Меня прошиб озноб. Одно дело осознавать, что ты ищешь свою могилу, а совсем другое – стоять рядом с ней. Вот здесь под землёй лежит мой труп, посиневший и изъеденный червями… от таких мыслей к горлу подступила тошнота, и я плюхнулась без сил на ближайшую скамейку. Ещё, честно говоря, в голову лезли всякие глупости, типа «и зачем весь последний месяц надо было ежедневно пропадать в спортзале, если всё равно тело окажется тут».
Я не заметила, сколько просидела так. И не сразу услышала приближающиеся шаги и взволнованный окрик:
– Надя!
Подбежав, Макс сел на корточки и схватил меня за плечи:
– С тобой всё в порядке? …Господи, что ты здесь делаешь? – на его лице выражалась такая мука, что впервые стало его жаль.
Я вздохнула и тихонько вырвалась:
– Надо положить цветы, – с этими словами я пристроила последний букет возле памятника.
Когда я оглянулась, его лицо было мертвенно бледным под стать месту, где мы находились. Он неотрывно смотрел на фотографию и едва шевелил пересохшими губами:
– …седьмое …июля …две тысячи тринадцатого… семь лет назад… семь… лет… назад… Господи… Костян…
Теперь у него подкосились ноги, и он практически упал на скамейку. Вздохнув, я села рядом. Макс медленно приходил в себя, а на меня напал новый приступ озноба: я только сейчас прочитала дату смерти, а ведь это тот самый день!
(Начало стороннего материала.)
Definition owner_contract (k : StateKey) : ContractId :=
  match k with
  | Balance c _ _ | TotalSupply c _ | Reserve c _ | AmmFeeCollected c _ | LpSupply c
  | LpBalance c _ | OraclePrice c _ | OracleTimestamp c _ | BridgeMessageConsumed c _
  | Collateral c _ _ | Debt c _ _ | DebtLastAccrualHeight c _ _ | BadDebt c _
  | StakeBalance c _ _ | TotalStaked c _ | PendingUnbond c _ _ | TotalPendingUnbond c _
  | StakingPenaltyCollected c _ | UnbondReadyHeight c _ _ | StakingRewardBalance c _ _
  | StakingLastRewardHeight c _ _ | AspectState c _ _ _ => c
  end.

Inductive StateValue := UInt (v : Amount).
Definition as_uint (v : StateValue) : Amount := match v with UInt v => v end.

(** ** The capability registry *)
Inductive GrantRight := SpendAllowance | UpdateOracle | RightGovernanceAdmin | SubmitTransaction.
Inductive GrantKey :=
| AccountSigner (account : Principal) (public_key_hex : string)
| Allowance (contract : ContractId) (owner spender : Principal) (asset : AssetId)
| OracleUpdater (contract : ContractId) (subject : Principal)
| GovernanceAdmin (contract : ContractId) (subject : Principal).

(** ** Orders and encodings

    The derived [Ord] of these enums compares the variant index, then the
    fields from left to right: the lexicographic order on the index and the
    list of string fields. *)
Definition encode_Method (m : Method) : N * list string :=
  match m with
  | Transfer => (0, []) | Approve => (1, []) | TransferFrom => (2, []) | Permit => (3, [])
  | AddLiquidity => (4, []) | Swap => (5, []) | SubmitPrice => (6, [])
  | QueueBridgeMessage => (7, []) | RedeemBridgeMessage => (8, [])
  | PauseContract => (9, []) | UnpauseContract => (10, []) | ScheduleUpgrade => (11, [])
  | ExecuteUpgrade => (12, []) | SchedulePolicyUpdate => (13, [])
  | ExecutePolicyUpdate => (14, []) | DepositCollateral => (15, []) | Borrow => (16, [])
  | Liquidate => (17, []) | Stake => (18, []) | Unstake => (19, []) | RequestUnstake => (20, [])
  | CompleteUnstake => (21, []) | ClaimStakingRewards => (22, [])
  | RouteTransferFrom => (23, []) | DeployToken => (24, []) | DeployAmmPool => (25, [])
  | SubmitAspectModule => (26, []) | DeployAspectContract => (27, [])
  | RegisterAccountKey => (28, []) | RevokeAccountKey => (29, []) | Other s => (30, [s])
  end.
Definition decode_Method (x : N * list string) : option Method :=
  match x with
  | (30, [s]) => Some (Other s)
  | (n, []) =>
      [Transfer; Approve; TransferFrom; Permit; AddLiquidity; Swap; SubmitPrice;
       QueueBridgeMessage; RedeemBridgeMessage; PauseContract; UnpauseContract;
       ScheduleUpgrade; ExecuteUpgrade; SchedulePolicyUpdate; ExecutePolicyUpdate;
       DepositCollateral; Borrow; Liquidate; Stake; Unstake; RequestUnstake; CompleteUnstake;
       ClaimStakingRewards; RouteTransferFrom; DeployToken; DeployAmmPool;
       SubmitAspectModule; DeployAspectContract; RegisterAccountKey; RevokeAccountKey]
      !! N.to_nat n
  | _ => None
  end.
Definition encode_StateKey (k : StateKey) : N * list string :=
  match k with
  | Balance c o a => (0, [c; o; a])
  | TotalSupply c a => (1, [c; a])
  | Reserve c a => (2, [c; a])
  | AmmFeeCollected c a => (3, [c; a])
  | LpSupply c => (4, [c])
  | LpBalance c o => (5, [c; o])
  | OraclePrice c a => (6, [c; a])
  | OracleTimestamp c a => (7, [c; a])
  | BridgeMessageConsumed c m => (8, [c; m])
  | Collateral c b a => (9, [c; b; a])
  | Debt c b a => (10, [c; b; a])
  | DebtLastAccrualHeight c b a => (11, [c; b; a])
  | BadDebt c a => (12, [c; a])
  | StakeBalance c s a => (13, [c; s; a])
  | TotalStaked c a => (14, [c; a])
  | PendingUnbond c s a => (15, [c; s; a])
  | TotalPendingUnbond c a => (16, [c; a])
  | StakingPenaltyCollected c a => (17, [c; a])
  | UnbondReadyHeight c s a => (18, [c; s; a])
  | StakingRewardBalance c s a => (19, [c; s; a])
  | StakingLastRewardHeight c s a => (20, [c; s; a])
  | AspectState c a s key => (21, c :: a :: s :: key)
  end.
Definition decode_StateKey (x : N * list string) : option StateKey :=
  match x with
  | (0, [c; o; a]) => Some (Balance c o a)
  | (1, [c; a]) => Some (TotalSupply c a)
  | (2, [c; a]) => Some (Reserve c a)
  | (3, [c; a]) => Some (AmmFeeCollected c a)
  | (4, [c]) => Some (LpSupply c)
  | (5, [c; o]) => Some (LpBalance c o)
  | (6, [c; a]) => Some (OraclePrice c a)
  | (7, [c; a]) => Some (OracleTimestamp c a)
  | (8, [c; m]) => Some (BridgeMessageConsumed c m)
  | (9, [c; b; a]) => Some (Collateral c b a)
  | (10, [c; b; a]) => Some (Debt c b a)
  | (11, [c; b; a]) => Some (DebtLastAccrualHeight c b a)
  | (12, [c; a]) => Some (BadDebt c a)
  | (13, [c; s; a]) => Some (StakeBalance c s a)
  | (14, [c; a]) => Some (TotalStaked c a)
  | (15, [c; s; a]) => Some (PendingUnbond c s a)
  | (16, [c; a]) => Some (TotalPendingUnbond c a)
  | (17, [c; a]) => Some (StakingPenaltyCollected c a)
  | (18, [c; s; a]) => Some (UnbondReadyHeight c s a)
  | (19, [c; s; a]) => Some (StakingRewardBalance c s a)
  | (20, [c; s; a]) => Some (StakingLastRewardHeight c s a)
  | (21, c :: a :: s :: key) => Some (AspectState c a s key)
  | _ => None
  end.
Definition encode_GrantKey (k : GrantKey) : N * list string :=
  match k with
  | AccountSigner a p => (0, [a; p])
  | Allowance c o s a => (1, [c; o; s; a])
  | OracleUpdater c s => (2, [c; s])
  | GovernanceAdmin c s => (3, [c; s])
  end.
Definition decode_GrantKey (x : N * list string) : option GrantKey :=
  match x with
  | (0, [a; p]) => Some (AccountSigner a p)
  | (1, [c; o; s; a]) => Some (Allowance c o s a)
  | (2, [c; s]) => Some (OracleUpdater c s)
  | (3, [c; s]) => Some (GovernanceAdmin c s)
  | _ => None
  end.

#[export] Instance Method_eq_dec : EqDecision Method.
Proof. solve_decision. Defined.
#[export] Instance Argument_eq_dec : EqDecision Argument.
Proof. solve_decision. Defined.
#[export] Instance StateKey_eq_dec : EqDecision StateKey.
Proof. solve_decision. Defined.
#[export] Instance StateValue_eq_dec : EqDecision StateValue.
Proof. solve_decision. Defined.
#[export] Instance GrantRight_eq_dec : EqDecision GrantRight.
Proof. solve_decision. Defined.
#[export] Instance GrantKey_eq_dec : EqDecision GrantKey.
Proof. solve_decision. Defined.

Lemma decode_encode_Method m : decode_Method (encode_Method m) = Some m.
Proof. by destruct m. Qed.
Lemma decode_encode_StateKey k : decode_StateKey (encode_StateKey k) = Some k.
Proof. by destruct k. Qed.
Lemma decode_encode_GrantKey k : decode_GrantKey (encode_GrantKey k) = Some k.
Proof. by destruct k. Qed.

Lemma inj_from_decode {A B} (f : A → B) (g : B → option A) :
  (∀ x, g (f x) = Some x) → Inj (=) (=) f.
Proof. intros Hgf x y Heq. apply (inj Some). by rewrite <- !Hgf, Heq. Qed.
#[export] Instance encode_Method_inj : Inj (=) (=) encode_Method.
Proof. eapply inj_from_decode, decode_encode_Method. Qed.
#[export] Instance encode_StateKey_inj : Inj (=) (=) encode_StateKey.
Proof. eapply inj_from_decode, decode_encode_StateKey. Qed.
#[export] Instance encode_GrantKey_inj : Inj (=) (=) encode_GrantKey.
Proof. eapply inj_from_decode, decode_encode_GrantKey. Qed.

#[export] Instance Method_countable : Countable Method :=
  inj_countable encode_Method decode_Method decode_encode_Method.
#[export] Instance StateKey_countable : Countable StateKey :=
  inj_countable encode_StateKey decode_StateKey decode_encode_StateKey.
#[export] Instance GrantKey_countable : Countable GrantKey :=
  inj_countable encode_GrantKey decode_GrantKey decode_encode_GrantKey.
#[export] Instance cmp_Method : Cmp Method := λ x y, cmp (encode_Method x) (encode_Method y).
#[export] Instance cmp_StateKey : Cmp StateKey := λ x y, cmp (encode_StateKey x) (encode_StateKey y).
#[export] Instance cmp_GrantKey : Cmp GrantKey := λ x y, cmp (encode_GrantKey x) (encode_GrantKey y).
#[export] Instance cmp_Method_laws : CmpLaws Method.
Proof. exact (cmp_via_laws encode_Method). Qed.
#[export] Instance cmp_StateKey_laws : CmpLaws StateKey.
Proof. exact (cmp_via_laws encode_StateKey). Qed.
#[export] Instance cmp_GrantKey_laws : CmpLaws GrantKey.
Proof. exact (cmp_via_laws encode_GrantKey). Qed.

Definition encode_GrantRight (r : GrantRight) : N :=
  match r with SpendAllowance => 0 | UpdateOracle => 1 | RightGovernanceAdmin => 2 | SubmitTransaction => 3 end.
Definition decode_GrantRight (n : N) : option GrantRight :=
  [SpendAllowance; UpdateOracle; RightGovernanceAdmin; SubmitTransaction] !! N.to_nat n.
Lemma decode_encode_GrantRight r : decode_GrantRight (encode_GrantRight r) = Some r.
Proof. by destruct r. Qed.
#[export] Instance GrantRight_countable : Countable GrantRight :=
  inj_countable encode_GrantRight decode_GrantRight decode_encode_GrantRight.

Record Grant := {
  g_issuer : Principal;
  g_subject : Principal;
  g_rights : gset GrantRight;
  g_limit : option Amount;
  g_spent : Amount;
  g_active : bool;
  g_revoked : bool;
}.
Definition grant_allowance (owner spender : Principal) (amount : Amount) : Grant :=
  {| g_issuer := owner; g_subject := spender; g_rights := {[SpendAllowance]};
     g_limit := Some amount; g_spent := 0; g_active := true; g_revoked := false |}.
Definition grant_oracle_updater (subject : Principal) : Grant :=
  {| g_issuer := subject; g_subject := subject; g_rights := {[UpdateOracle]};
     g_limit := None; g_spent := 0; g_active := true; g_revoked := false |}.
Definition grant_governance_admin (subject : Principal) : Grant :=
  {| g_issuer := subject; g_subject := subject; g_rights := {[RightGovernanceAdmin]};
     g_limit := None; g_spent := 0; g_active := true; g_revoked := false |}.
Definition grant_account_signer (account : Principal) : Grant :=
  {| g_issuer := account; g_subject := account; g_rights := {[SubmitTransaction]};
     g_limit := None; g_spent := 0; g_active := true; g_revoked := false |}.
Definition remaining (g : Grant) : Amount :=
  match g_limit g with
  | Some limit => saturating_sub limit (g_spent g)
  | None => u128_max
  end.

(** ** The aspect-module IR (crates/detta-aspects) *)
Inductive Expr :=
| Atom (atom : string)
| ExprList (items : list Expr).
(** Induction on expressions, with the subexpressions of a list. *)
Fixpoint Expr_nested_ind (P : Expr → Prop) (Hatom : ∀ a, P (Atom a))
    (Hlist : ∀ items, Forall P items → P (ExprList items)) (e : Expr) : P e :=
  match e with
  | Atom a => Hatom a
  | ExprList items =>
      Hlist items ((fix go l : Forall P l :=
        match l with
        | [] => Forall_nil_2 P
        | x :: l => Forall_cons_2 P x l (Expr_nested_ind P Hatom Hlist x) (go l)
        end) items)
  end.

Record AspectDef := {
  ad_aspect : string; ad_is_abstract : bool; ad_extends : gset string;
  ad_conflicts : gset string; ad_provides : gset string; ad_requires : gset string;
}.
Record BundleDef := {
  bd_bundle : string; bd_includes : gset string; bd_extends : gset string;
  bd_constraints : gmap string Expr;
}.
Record ProjectionDef := { pd_bundle : string; pd_projection : string; pd_expr : Expr }.
Record ActionDef := {
  act_aspect : string; act_action : string; act_declared : bool; act_body : option Expr;
}.
Record StateSchema := { ss_aspect : string; ss_state : string; ss_type_expr : Expr }.
Record RegistrySchema := { rs_aspect : string; rs_registry : string; rs_type_expr : Expr }.
Record InvariantDef := { inv_aspect : string; inv_invariant : string; inv_expr : Expr }.
Record MethodAbiDef := {
  abi_bundle : string; abi_projection : string; abi_args : Expr; abi_return_type : Expr;
}.
Inductive ContractCallTarget := TargetAny | TargetExact (contract : string).
Record ContractCallPattern := { ccp_target : ContractCallTarget; ccp_method : string }.
Record ContractStateReadPattern := { crp_target : ContractCallTarget; crp_state : string }.
Inductive AuthorityKind :=
| AuthTxSender | AuthMsgSender | AuthRoleGrant | AuthAllowance | AuthPermitCertificate
| AuthOracleUpdaterGrant | AuthBridgeCertificate | AuthGovernanceAdminGrant
| AuthCustom (name : string).
Inductive EffectKind :=
| FxReadState | FxWriteState | FxReadRegistry | FxWriteRegistry | FxConsumeRegistryGrant
| FxEmitEvent | FxCallContract | FxDeployContract | FxScheduleUpgrade | FxExecuteUpgrade
| FxCrossShardOutboxAppend | FxUsePermitCertificate | FxUseBridgeCertificate | FxAbort.

#[export] Instance ContractCallTarget_eq_dec : EqDecision ContractCallTarget.
Proof. solve_decision. Defined.
#[export] Instance ContractCallPattern_eq_dec : EqDecision ContractCallPattern.
Proof. solve_decision. Defined.
#[export] Instance ContractStateReadPattern_eq_dec : EqDecision ContractStateReadPattern.
Proof. solve_decision. Defined.
#[export] Instance EffectKind_eq_dec : EqDecision EffectKind.
Proof. solve_decision. Defined.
Тот самый день, на детской площадке!
Из шока моего так называемого отца вывел телефонный звонок. Словно очнувшись, он резко вытащил из кармана пиджака сотовый:
– Да! Викуль, я её нашёл, всё хорошо… – но продолжал он смотреть на памятник, а во взгляде отражалась такая боль, что я почти узнала прежнего Макса, лучшего друга, который только так и мог бы смотреть на мою могилу. – Ты знаешь… тут… – он сглотнул, – Костян умер. Давно уже. Семь лет назад.
Я не слышала, что отвечала ему Вика, но его лицо снова исказилось и, сгорбившись, он мрачно смотрел в землю.
– Да… я слушаю, слушаю… – через пару минут отозвался он. – Да, мы выезжаем сейчас, через полчаса будем.
Только в машине он вспомнил, что его шестилетний ребёнок неизвестно отчего попёрся на кладбище, сбежав из детского сада.
– Что ты там делала?
Хотелось огрызнуться «не твоё дело», но он немного растрогал меня реакцией на мою смерть, так что я решила не хамить:
– Отдавала дань памяти… любимому поэту… – звучало глупо, но наглость – второе счастье. Такие вещи главное говорить дерзко и уверенно. В конце концов, почему бы и нет?
– Какой поэт! Он экономист! – глаза и руки Макса не могли ни на чём остановиться.
– И поэт. Любитель. …Слушай, ты не мог бы вести аккуратнее?
– Да. – Он взял себя в руки и повысил голос, глянув на меня: – а ты пристегнись!
– У меня с детства аллер… ладно, ладно… – я пристегнулась и отвернулась к окну. Впрочем, ненадолго: меня тоже занимал один вопрос. – Как ты меня нашёл? …так быстро.